Mitchell explained Hedwig‘s genesis -- “a baby sitter who worked for our family in Kansas, named Helga. She was an Army wife who kind of looked like Hedwig. I was 14.” Mitchell tells of going to Helga’s trailer, of singing and acting out “Copacabana” and “Lying Eyes,” and of Helga giving him alcoholic drinks if he was good.

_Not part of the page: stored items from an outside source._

(** C3. One output line is written per input line, in the same order; output
    line i is the cleaned input line i followed by one newline, and that
    newline is the only one in it. With [lines] the lines of the input and
    [outs] their cleaned forms, one for each line in the same order, the
    text written is every [out] followed by a newline, one after the other,
    and the lines of that text are these and no others. *)
Theorem main_one_line_per_line (stdin : str) :
  ∃ lines outs : list str,
    lines_of stdin lines ∧ Forall2 cleaned lines outs ∧
    length outs = length lines ∧
    Forall (λ out, LF ∉ out) outs ∧
    stdout (main stdin) = concat ((λ out, out ++ [LF]) <$> outs) ∧
    lines_of (stdout (main stdin)) ((λ out, out ++ [LF]) <$> outs).
Proof.
  exists (readlines stdin), (delog_line <$> readlines stdin).
  assert (Forall (λ out, LF ∉ out) (delog_line <$> readlines stdin)) as Hno.
  { apply Forall_fmap. eapply Forall_impl; [apply readlines_is_line|].
    apply delog_line_no_LF. }
  assert (stdout (main stdin) =
          concat ((λ out, out ++ [LF]) <$> (delog_line <$> readlines stdin)))
    as Hout.
  { unfold main. simpl. rewrite main_loop_written. simpl.
    by rewrite <-list_fmap_compose. }
  split_and!; [apply readlines_lines_of| |by rewrite length_fmap|done|done|].
  - apply Forall2_fmap_r, Forall_Forall2_diag, Forall_forall.
    intros line _. apply delog_line_cleaned.
  - rewrite Hout. by apply printed_lines_of.
Qed.

(** C4, as the specification states it, fails: the line ESC [ ESC [ 1 ; 1 H ; H
    is printed as ESC [ ; H, which is itself an occurrence of the pattern,
    and filtering that output again gives the empty string. *)
Lemma delog_line_twice_differs :
  delog_line nested_line = [ESC; LBRACKET; SEMICOLON; LETTER_H] ∧
  escape_code (delog_line nested_line) ∧
  delog_line (delog_line nested_line) = [] ∧
  delog_line (delog_line nested_line) ≠ delog_line nested_line.
Proof.
  assert (delog_line nested_line = [ESC; LBRACKET; SEMICOLON; LETTER_H]) as E
    by (by vm_compute).
  rewrite E. split_and!; [done| |by vm_compute|by vm_compute].
  by exists [], [].
Qed.

(** C4, amended. Filtering an output line again gives the same string
    exactly when that output line holds no occurrence of the pattern;
    trimming it again never changes it. *)
Theorem delog_line_idempotent_iff (line : str) :
  (delog_line (delog_line line) = delog_line line ↔
   no_occurrence (delog_line line)) ∧
  strip (delog_line line) = delog_line line.
Proof.
  split; [split|apply strip_strip].
  - intros Heq pre m post Hout Hm.
    pose proof (sub_occurrence_shorter _ _ _ _ Hout Hm) as Hlt.
    pose proof (sublist_length _ _ (strip_sublist (sub regex [] (delog_line line)))) as Hle.
    fold (delog_line (delog_line line)) in Hle. rewrite Heq in Hle. lia.
  - intros Hno. unfold delog_line at 1. rewrite sub_no_occurrence by done.
    apply strip_strip.
Qed.

(** C5, as the specification states it, fails: a form feed is not one of
    space, tab, newline and carriage return, yet [strip] removes it from the
    start of a line. *)
Lemma strip_removes_form_feed :
  strip formfeed_line = [97%N] ∧ ¬ listed_whitespace 12%N ∧
  ¬ trims_exactly listed_whitespace formfeed_line (strip formfeed_line).
Proof.
  assert (¬ listed_whitespace 12%N) as Hff.
  { unfold listed_whitespace. intros H.
    repeat (apply elem_of_cons in H as [H|H]; [discriminate H|]).
    by apply elem_of_nil in H. }
  split_and!; [done|done|].
  intros (pre & post & Heq & Hpre & _).
  change (strip formfeed_line) with [97%N] in Heq. unfold formfeed_line in Heq.
  destruct pre as [|x pre]; [discriminate Heq|].
  injection Heq as <- _. by apply Forall_cons in Hpre as [? _].
Qed.

(** C5, amended. Trimming removes exactly the leading and trailing
    characters for which [isspace] holds; the four characters the
    specification lists are among them. *)
Theorem strip_trims_isspace (s : str) :
  trims_exactly (λ c, isspace c = true) s (strip s) ∧
  ∀ c, listed_whitespace c → isspace c = true.
Proof.
  split.
  - destruct (strip_split s) as (pre & post & Hs & Hpre & Hpost).
    exists pre, post. split_and!; [done|done|done| |].
    + intros c Hc. by rewrite (strip_head s c Hc).
    + intros c Hc. by rewrite (strip_last s c Hc).
  - unfold listed_whitespace. intros c H.
    repeat (apply elem_of_cons in H as [->|H]; [done|]).
    by apply elem_of_nil in H.
Qed.

(** C6. The output line written for input line i is determined by the
    content of input line i alone: two inputs that agree on line i give the
    same output line i, whatever their other lines are. *)
Theorem output_line_from_its_line (stdin1 stdin2 : str) (i : nat) (line : str) :
  readlines stdin1 !! i = Some line → readlines stdin2 !! i = Some line →
  readlines (stdout (main stdin1)) !! i = Some (delog_line line ++ [LF]) ∧
  readlines (stdout (main stdin2)) !! i = readlines (stdout (main stdin1)) !! i.
Proof.
  intros H1 H2. rewrite !main_lines, !list_lookup_fmap, H1, H2. done.
Qed.

Lemma output_line_from_its_line_witness :
  readlines (stdout (main (py "a" ++ [LF] ++ py " b " ++ [LF]))) !! 1
    = Some (delog_line (py " b " ++ [LF]) ++ [LF]) ∧
  readlines (stdout (main ([ESC] ++ py "[1;1H" ++ [LF] ++ py " b " ++ [LF] ++ py "c"))) !! 1
    = readlines (stdout (main (py "a" ++ [LF] ++ py " b " ++ [LF]))) !! 1.
Proof.
  apply (output_line_from_its_line
           (py "a" ++ [LF] ++ py " b " ++ [LF])
           ([ESC] ++ py "[1;1H" ++ [LF] ++ py " b " ++ [LF] ++ py "c")
           1 (py " b " ++ [LF])); reflexivity.
Defined.

(** C7. For the line ESC[12;5HHello WorldESC[0;0H followed by two spaces,
    pattern removal yields "Hello World" followed by two spaces and the
    line written is "Hello World". *)
Theorem hello_scenario :
  sub regex [] hello_line = py "Hello World  " ∧
  delog_line hello_line = py "Hello World" ∧
  stdout (main hello_line) = py "Hello World" ++ [LF].
Proof. by vm_compute. Qed.

(** C8. On empty input nothing is written and the exit status is 0. *)
Theorem main_empty_input :
  main [] = {| stdout := []; exit_status := 0 |} ∧
  readlines (stdout (main [])) = [].
Proof. done. Qed.

(** C9. Every output line, without its terminating newline, has no leading
    and no trailing whitespace, and trimming it again changes nothing. *)
Theorem output_lines_are_trimmed (stdin : str) :
  Forall
    (λ out, ∃ body,
       out = body ++ [LF] ∧ strip body = body ∧
       (∀ c, head body = Some c → isspace c = false) ∧
       (∀ c, last body = Some c → isspace c = false))
    (readlines (stdout (main stdin))).
Proof.
  rewrite main_lines. apply Forall_fmap, Forall_true. intros line. simpl.
  exists (delog_line line). split_and!.
  - done.
  - apply strip_strip.
  - apply strip_head.
  - apply strip_last.
Qed.

(** C10. The text printed for a line is the line with characters deleted
    and none inserted or replaced, so it is no longer than the line. *)
Theorem delog_line_only_deletes (line : str) :
  delog_line line `sublist_of` line ∧ length (delog_line line) ≤ length line.
Proof.
  assert (delog_line line `sublist_of` line) as H
    by (etrans; [apply strip_sublist|apply sub_sublist]).
  split; [done|by apply sublist_length].
Qed.


(** * Further properties of the script *)

(** ** Where substitution is local *)

Lemma sre_match_regex_head (x : char) (s : str) :
  x ≠ ESC → sre_match regex (x :: s) = None.
Proof.
  intros Hx. unfold regex. cbn [sre_match].
  by destruct (N.eqb_spec x ESC).
Qed.

Lemma sre_match_regex_extends (a b : str) (n : nat) :
  sre_match regex a = Some n → sre_match regex (a ++ b) = Some n.
Proof.
  intros (m & rest & -> & Hm & ->)%sre_match_regex.
  apply sre_match_regex. exists m, (rest ++ b). by rewrite <-app_assoc.
Qed.

Lemma sre_match_regex_positive (s : str) (n : nat) :
  sre_match regex s = Some n → 0 < n.
Proof.
  intros (m & rest & -> & Hm & ->)%sre_match_regex.
  by apply escape_code_nonempty.
Qed.

Lemma sub_app_no_ESC (a b : str) :
  ESC ∉ a → sub regex [] (a ++ b) = a ++ sub regex [] b.
Proof.
  induction a as [|x a IH]; [done|].
  intros [Hx Ha]%not_elem_of_cons. simpl app.
  rewrite sub_cons, sre_match_regex_head by done. by rewrite IH.
Qed.

Lemma sub_code_head (m b : str) :
  escape_code m → sub regex [] (m ++ b) = sub regex [] b.
Proof.
  intros Hm. destruct (escape_code_shape m Hm) as (t & -> & _).
  assert (sre_match regex ((ESC :: t) ++ b) = Some (S (length t))) as E
    by (apply sre_match_regex; eauto).
  simpl app in *. by rewrite sub_cons, E, drop_app_length.
Qed.

Lemma decimal_digit_continues (c : char) :
  decimal_digit c → continues_code c = true.
Proof.
  intros Hc%decimal_digit_range. unfold continues_code. rewrite Hc.
  by destruct (c =? LBRACKET)%N.
Qed.

(** After its escape character a code holds only continuing characters. *)
Lemma escape_code_tail (m : str) :
  escape_code m → ∃ t, m = ESC :: t ∧ Forall (λ c, continues_code c = true) t.
Proof.
  intros (row & col & Hrow & Hcol & ->). eexists. split; [reflexivity|].
  constructor; [done|]. apply Forall_app. split.
  - eapply Forall_impl; [exact Hrow|]. apply decimal_digit_continues.
  - constructor; [done|]. apply Forall_app. split.
    + eapply Forall_impl; [exact Hcol|]. apply decimal_digit_continues.
    + by constructor.
Qed.

(** A match that starts before a safe cut ends before it. *)
Lemma sre_match_regex_before_cut (x : char) (a b : str) (n : nat) :
  safe_cut b → sre_match regex (x :: a ++ b) = Some n →
  sre_match regex (x :: a) = Some n ∧ n ≤ S (length a).
Proof.
  intros Hb (m & rest & Heq & Hm & ->)%sre_match_regex.
  change (x :: a ++ b) with ((x :: a) ++ b) in Heq.
  apply app_eq_inv in Heq as [(k & Hk & _)|(k & Hk & Hbk)].
  - split.
    + apply sre_match_regex. by exists m, k.
    + apply (f_equal length) in Hk. list_len.
  - destruct k as [|y k].
    + rewrite app_nil_r in Hk. subst m. split; [|done].
      apply sre_match_regex. exists (x :: a), []. by rewrite app_nil_r.
    + exfalso. destruct (escape_code_tail m Hm) as (t & -> & Ht).
      injection Hk as _ ->.
      apply Forall_app in Ht as [_ [Hy _]%Forall_cons].
      rewrite (Hb y) in Hy; [done|]. by rewrite Hbk.
Qed.

Lemma sub_app_safe (a b : str) :
  safe_cut b → sub regex [] (a ++ b) = sub regex [] a ++ sub regex [] b.
Proof.
  intros Hb. remember (length a) as k eqn:Hk. revert a Hk.
  induction (Nat.lt_wf_0 k) as [k _ IH]. intros a ->.
  destruct a as [|x a]; [done|]. simpl app. rewrite !sub_cons.
  destruct (sre_match regex (x :: a ++ b)) as [n|] eqn:Hm.
  - pose proof (sre_match_regex_positive _ _ Hm) as Hn.
    apply sre_match_regex_before_cut in Hm as [-> Hle]; [|done].
    destruct n as [|n]; [lia|]. simpl.
    rewrite drop_app_le by lia.
    apply (IH (length (drop n a))); [|done].
    rewrite length_drop. simpl. lia.
  - destruct (sre_match regex (x :: a)) as [n|] eqn:Ha.
    + apply (sre_match_regex_extends _ b) in Ha. simpl app in Ha. congruence.
    + simpl. f_equal. apply (IH (length a)); [simpl; lia|done].
Qed.

Lemma continues_code_ESC : continues_code ESC = false.
Proof. reflexivity. Qed.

“A tragic pattern that‘s played out through the rest of my life,” Mitchell quips sardonically. “Helga had a lot of dates who came up the driveway, and she wasn’t very cute. ‘Why does she have so many dates, and why does she not like some of them?’ I wondered. Of course, I later understood she was a prostitute . . .
”So Helga became Hedwig.“
As Mitchell and Trask conceived of a musical based on Helga, composer Trask says he wanted her to be a frustrated musician, while performer Mitchell saw her as an actor. She became a little of both. The Fonda production opens with ”girlyboy“ Hedwig prancing onstage, responding to audience applause with ”Thank you, thank you. I love a warm hand on my opening“ -- a line that more or less sets the evening‘s tone. Standing anxiously forlorn in front of beamed images of her LAPD mug shots, Hedwig explains how she was fellating a former lover, Tommy Gnosis, in his limousine when the vehicle struck . . . a child. This most recent in a series of rotten-luck incidents frames Hedwig’s narrative of hisher life, punctuated by Trask‘s muscular songs (performed by a five-piece band named Cheater) and juxtaposed against narcissist Tommy’s offstage, sold-out gig at the Hollywood Bowl. As Mitchell points out, Hedwig and the Angry Inch is really just a gussied-up performance-art piece about a boy who found himself on the East German side of the Berlin Wall and has been trying to cross various barriers ever since. (Hedwig endured a botched sex-change operation in order to escape to the U.S. as the wife of an American GI.)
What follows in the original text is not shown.